How Dawn saved Diana... from Richard Gere!

- Leaf Arbuthnot

The Twat Files Dawn French Michael Joseph €28

In 2021, Dawn French was invited to the premiere of the James Bond film No Time To Die. She replied to Sue, her assistant: ‘This will be another big f ***-off red carpet nightmare, with all the usual utter w***ers in attendance. I’d rather have my eyes pecked out by diseased pigeons. So – a polite no from me. Thank you’. She then realised she hadn’t sent the email to her PA, but to the entire James Bond PR department.

This is just one funny anecdote from Dawn French’s sort-of memoir. It gathers together examples from the comedian’s life in which she has been, to use her preferred term, a twat.

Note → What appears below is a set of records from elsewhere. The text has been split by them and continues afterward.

(* ===== verification/Manifest.v ===== *)
(** * Manifest ([hatp-engine/src/manifest.rs])

    The durable log of version edits: which SST files are live, at which level,
    with which key range, and which table prefixes are dropped.  The frame
    codec, the in-memory [VersionSet] with its derived indexes, the append path
    with its snapshot rewrite, and open.  The manifest path and the append
    handle are separate: a rewrite replaces the file under the path, and the
    handle follows only when it is reopened. *)

From Stdlib Require Import Strings.String Sorting.Permutation.
From stdpp Require Import base tactics list option sorting.
From S2P Require Import Prelude OrdMap Types Crc32c Wal.
#[local] Open Scope Z_scope.
#[local] Set Warnings "-clear-no-such-hyp".

(** ** Edits and version sets *)

Inductive VersionEdit : Type :=
| AddFile (file_id level : Z) (min_key max_key : bytes) (nbytes created_at : Z)
| DeleteFile (file_id level : Z)
| NextFileId (file_id : Z)
| DroppedPrefix (prefix : bytes)
| UndroppedPrefix (prefix : bytes).

(** [(min_key, max_key, bytes, created_at)] *)
Abbreviation MetaTuple := (bytes * bytes * Z * Z)%type.

Record VersionSet := mkVS {
  vs_levels : omap Z (oset Z);
  vs_file_meta : omap Z MetaTuple;
  vs_next_file_id : Z;
  vs_dropped : oset bytes;
  vs_files_by_key : list (bytes * Z);
  vs_file_level : list (Z * Z);
}.

Definition vs_default : VersionSet := mkVS [] [] 0 [] [] [].

(** The edits of [levels] made by [AddFile] and [DeleteFile]. *)
Definition levels_add (level file_id : Z) (ls : omap Z (oset Z)) : omap Z (oset Z) :=
  om_entry level [] (os_insert file_id) ls.

Definition levels_del (level file_id : Z) (ls : omap Z (oset Z)) : omap Z (oset Z) :=
  match om_get level ls with
  | None => ls
  | Some files =>
      let files := os_remove file_id files in
      match files with
      | [] => om_remove level ls
      | _ => om_insert level files ls
      end
  end.

(** [VersionSet::apply]: the derived indexes are left alone. *)
Definition vs_apply (vs : VersionSet) (edit : VersionEdit) : VersionSet :=
  let 'mkVS levels meta next dropped by_key flevel := vs in
  match edit with
  | AddFile file_id level min_key max_key nbytes created_at =>
      mkVS (levels_add level file_id levels)
           (om_insert file_id (min_key, max_key, nbytes, created_at) meta)
           (Z.max next (saturating_add file_id 1)) dropped by_key flevel
  | DeleteFile file_id level =>
      mkVS (levels_del level file_id levels) (om_remove file_id meta) next dropped by_key flevel
  | NextFileId file_id => mkVS levels meta (Z.max next file_id) dropped by_key flevel
  | DroppedPrefix prefix => mkVS levels meta next (os_insert prefix dropped) by_key flevel
  | UndroppedPrefix prefix => mkVS levels meta next (os_remove prefix dropped) by_key flevel
  end.

Definition rebuild_files_by_key (meta : omap Z MetaTuple) : list (bytes * Z) :=
  sort_by_key fst (map (fun '(id, (min_key, _, _, _)) => (min_key, id)) meta).

Definition level_pairs (levels : omap Z (oset Z)) : list (Z * Z) :=
  flat_map (fun '(level, files) => map (fun f => (f, level)) (om_keys files)) levels.

Definition rebuild_file_level (levels : omap Z (oset Z)) : list (Z * Z) :=
  sort_by_key fst (level_pairs levels).

Definition rebuild_indexes (vs : VersionSet) : VersionSet :=
  let 'mkVS levels meta next dropped _ _ := vs in
  mkVS levels meta next dropped (rebuild_files_by_key meta) (rebuild_file_level levels).

(** [candidate_files] *)
Definition may_contain (meta : omap Z MetaTuple) (search_key : bytes) (file_id : Z) : bool :=
  match om_get file_id meta with
  | Some (_, max_key, _, _) =>
      match max_key with [] => true | _ => lec search_key max_key end
  | None => false
  end.

Definition candidate_files (vs : VersionSet) (search_key : bytes) : list Z :=
  match vs_files_by_key vs with
  | [] => []
  | _ =>
      let idx := partition_point (fun '(min_key, _) => lec min_key search_key)
                   (vs_files_by_key vs) in
      List.filter (may_contain (vs_file_meta vs) search_key)
        (map snd (rev (take idx (vs_files_by_key vs))))
  end.

Definition file_level_for (vs : VersionSet) (file_id : Z) : option Z :=
  idx ← binary_search_by_key file_id fst (vs_file_level vs);
  snd <$> vs_file_level vs !! idx.

Definition vs_files (vs : VersionSet) (level : Z) : list Z :=
  match om_get level (vs_levels vs) with Some files => om_keys files | None => [] end.

Definition applied (vs : VersionSet) (edits : list VersionEdit) : VersionSet :=
  rebuild_indexes (fold_left vs_apply edits vs).

Definition file_metadata (vs : VersionSet) (file_id : Z) : option MetaTuple :=
  om_get file_id (vs_file_meta vs).

Definition dropped_prefixes (vs : VersionSet) : list bytes := om_keys (vs_dropped vs).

She was inspired to write the book, she says, by her recent tour, in which she delighted audiences with stories about her most embarrassi­ng moments. The show was too short to feature them all, so she’s written a book to ensure no juicy examples of ‘twatty’ behaviour go unrecorded.

French has been in what she calls ‘the biz of show’ for several decades, and was for a time married to another celebrated comedian, Lenny Henry, so it’s no surprise to find the book stuffed with tales from the showbiz front line.

Almost without exception, these encounters are played for laughs. When she meets Johnny Depp on the set of a Vicar Of Dibley special for Comic Relief, for instance, she hopes – in fact assumes – that he will fall fatally in love with her and kiss her on the lips. He doesn’t. He is polite and profession­al, and clearly sees her as a ‘sexless being’.

Other encounters are more successful. At an Elton John party, French watches Richard Gere trying to chat up Princess Diana, who is clearly uninterest­ed. French rescues her from Gere’s advances, and is told a story by Diana about watching a children’s film with one of her sons. The film, Diana said, began with a prince throwing open the curtains of his castle, and a narrator saying that one day he would become king and rule over ‘all he surveyed’. According to Diana, her son mumbled at the TV: ‘Yeah? So?’

The key to enjoying The Twat Files is probably just to take it on its own terms, as a kind of perky, luvvie loo book to be dipped in and out of. Those who aren’t confirmed French fans already might well find it both repetitive and irritating­ly overfamili­ar.

There are at least five stories about her (seemingly mild) incontinen­ce, for instance, and these and many other anecdotes in the book conclude in the same way: with French deciding that the story she has just told is proof she is truly the ‘Queen of Twatville’, ‘a prize twat’, a ‘celebritwa­t’, et cetera.

After a while, you start to think: Fine. Have it. Claim the crown. Reign over Twatville. Whatever.

Thankfully, this is by the far the most annoying feature of what is otherwise a jolly and entertaini­ng book. Choosing the best story is tricky: perhaps it’s when French auditions for the Mamma Mia! film and is so catastroph­ically bad at singing that no one can meet her eye afterwards. Or when she is told, after months of yearning to be in the Harry Potter films, that she is being considered for the character known only as ‘The Fat Lady’.

The book’s overarchin­g aim can also hardly be objected to. French is merely, she says with a modesty that rings true, ‘an old bird’ who has learnt that mistakes make us who we are.

Her insistence that the reader do as she has – accept failure as a necessary part of life’s rich tapestry – feels, in the end, rather poignant.